マネといっても近代絵画の父のマネではなく物真似のマネです。糸崎公朗さんの
ブログにこういうのがあったので自分もしておこうと。今読むと、もう少しちゃんと書
けてたらよかったのにと、思うのですが。テキストを再掲しておきます。
まだ写真を本格的に始める前の大学生のころ、私は電子顕微鏡を使い
写真を撮っていました。肉眼では決してみることのできない世界を眺めて
いたのですが、その眺めるという行為には明確な目的がありました。
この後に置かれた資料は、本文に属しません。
(** C19. What an agent can reach over HTTP is confined by its token and by the
    send mode the operator set.  The provider can always be built; and
    whatever an agent asks for, the daemon's state moves by at most one call
    of the dispatcher, only for an authenticated caller (the operator's one
    configured token, or a stored active one), and only of a method the scope
    table gives to read; of wait, which the table gives to send but the
    endpoint to read as well; or, from the send scope up, of the methods the
    mode opens: direct opens send, sendMedia and schedule.send, deny none, and
    every other value draft.create and schedule.send, of which the first
    sends nothing and the second sends unreviewed when it fires.  No method
    that approves or rejects a draft, grants a permission or administers the
    account is ever called. *)
Theorem mcp_confined {ut : UnicodeTables} (parse_RFC3339 : string -> result time) (sha256 : string -> string)
    {S} (Handle : string -> RawMessage -> S -> result json * S) (send_mode version : string)
    (flt : fault) (now : time) (a : Authenticator) (hdr : string) (req : mcp_request) (tokens : TokenStore) (s : S) :
  match buildMCPProvider send_mode version with
  | Err _ => False
  | Ok provider =>
    let s' := (handleMCP parse_RFC3339 sha256 Handle provider flt now a hdr req (tokens, s)).2.2 in
    s' = s
    \/ exists who m p, authenticated sha256 now a hdr tokens who /\ s' = (Handle m p s).2
         /\ ((ScopeRead <= grants who /\ In m mcp_reads /\ RequiredScope m p = Some ScopeRead)
             \/ (ScopeRead <= grants who /\ m = "wait")
             \/ (ScopeSend <= grants who /\ In m (opened_by send_mode)))
  end.
Proof.
  destruct (parseMCPSendMode_valid send_mode) as [Hv Hne]. unfold buildMCPProvider, NewServer, normalize. cbn [negb SendMode Toolsets ReadOnly Version].
  rewrite Hne, Hv. cbn [res_bind str_empty].
  unfold handleMCP. cbn [fst snd].
  destruct (auth_Verify sha256 flt now a hdr tokens) as [[who|e] tk] eqn:Ev; [|by left].
  apply auth_Verify_ok in Ev.
  assert (Hwho : exists scope, scopeFromContext who (is_scoped a) = scope /\ Scope_MethodScope scope = grants who).
  { destruct Ev as (t & _ & Ev). destruct who as [scope|]; [by exists scope|]. destruct a; [|done]. by exists "admin"%string. }
  destruct Hwho as (scope & -> & Hg).
  assert (Hcall : forall (ro : bool) cfg srv, NewServer true cfg = Ok srv -> ReadOnly cfg = ro ->
    (ro = false -> SendMode (srv_cfg srv) = parseMCPSendMode send_mode) ->
    (ScopeRead <= Scope_MethodScope scope) -> (ro = false -> ScopeSend <= Scope_MethodScope scope) ->
    let s' := (serve parse_RFC3339 (dispatcherCaller Handle) srv now req s).2 in
    s' = s \/ exists who m p, authenticated sha256 now a hdr tokens who /\ s' = (Handle m p s).2
         /\ ((ScopeRead <= grants who /\ In m mcp_reads /\ RequiredScope m p = Some ScopeRead)
             \/ (ScopeRead <= grants who /\ m = "wait")
             \/ (ScopeSend <= grants who /\ In m (opened_by send_mode)))).
  { intros ro cfg srv Hs Hro Hm Hr Hsd. cbn zeta.
    destruct (serve_calls parse_RFC3339 (dispatcherCaller Handle) cfg srv now req s Hs) as [->|(m & p & Hin & ->)]; [by left|].
    right. exists who, m, p. split_and!; [done| |].
    - unfold dispatcherCaller. by destruct (Handle m p s).
    - rewrite <- Hg. apply in_app_iff in Hin as [[<-|Hin]|Hin]; [right; by left|left; auto using reads_are_read|].
      rewrite Hro in Hin. destruct ro; [done|]. right; right. rewrite Hm, parsed_mode_opens in Hin by done. auto. }
  pose proof (Hcall true (mkConfig "" [] true version) _ eq_refl eq_refl) as Hread.
  assert (Hfull_ok : NewServer true (mkConfig (parseMCPSendMode send_mode) [] false version)
                     = Ok (let c := mkConfig (parseMCPSendMode send_mode) allToolsets false version in
                           mkServer c (registerTools c) (registerResources c) (registerPrompts c))).
  { unfold NewServer, normalize. cbn [negb SendMode Toolsets ReadOnly Version]. by rewrite Hne, Hv. }
  pose proof (Hcall false _ _ Hfull_ok eq_refl (fun _ => eq_refl)) as Hfull. cbn zeta in Hfull.
  assert (Hsnd : forall X : mcp_reply * S, (let '(r, s1) := X in (McpServed r, (tk, s1))).2.2 = X.2) by (intros []; reflexivity).
  clear Hcall Hfull_ok Hg.
  repeat match goal with
  | |- context [(scope =? ?x)%string] =>
      destruct (String.eqb_spec scope x) as [->|?]; cbn [orb]
  end; cbn zeta; rewrite ?Hsnd.
  - apply Hread; [done|by vm_compute|done].
  - apply Hfull; [by vm_compute|intros _; by vm_compute].
  - apply Hfull; [by vm_compute|intros _; by vm_compute].
  - by left.
Qed.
その
目的は常に意味に依存していて、その意味から逸脱するようなことはまっ
たくなく、無関心というか、無自覚なまま、意味が導くものだけを追ってい
たのです。具体的には微生物の細胞の変化を観察し、その「細胞」にまつ
わることばかり追いかけ、それ以外のものにはまったく目を向けていなか
ったということです。それでも細胞の映像は見たことのない形が集まって
おり、とても新鮮に見ることができて、楽しみでもありました。
顕微鏡という特別なものを使わなくても、少しものに近づくだけで顕微鏡
と同じように新鮮な見え方のするものが日常生活のなかにもたくさん潜ん
でいます。私たちは常に世界の意味を確認しながら生活をしていますが、
ものに近づいていくとそのような意味はどんどん消されていってしまい、た
だの抽象的な模様になってしまいます。そのようなあまり生活にとって有
用でないとおもわれているものに焦点を当てるということも、写真のできる
ことのひとつだと思っています。無意味だと思われているようなことに私は
関心があり、この写真も日常によくある些細な出来事を撮影したものにす
ぎません。そしてそのような些細なできごとに、どんどんシャッターを押して
みようという気にさせてくれるのが、デジタルカメラの魅力だと思っています。
ちなみに写真はコーヒーにミルクを入れたときの写真です。
元の画像がもうありません。捨てたみたいです。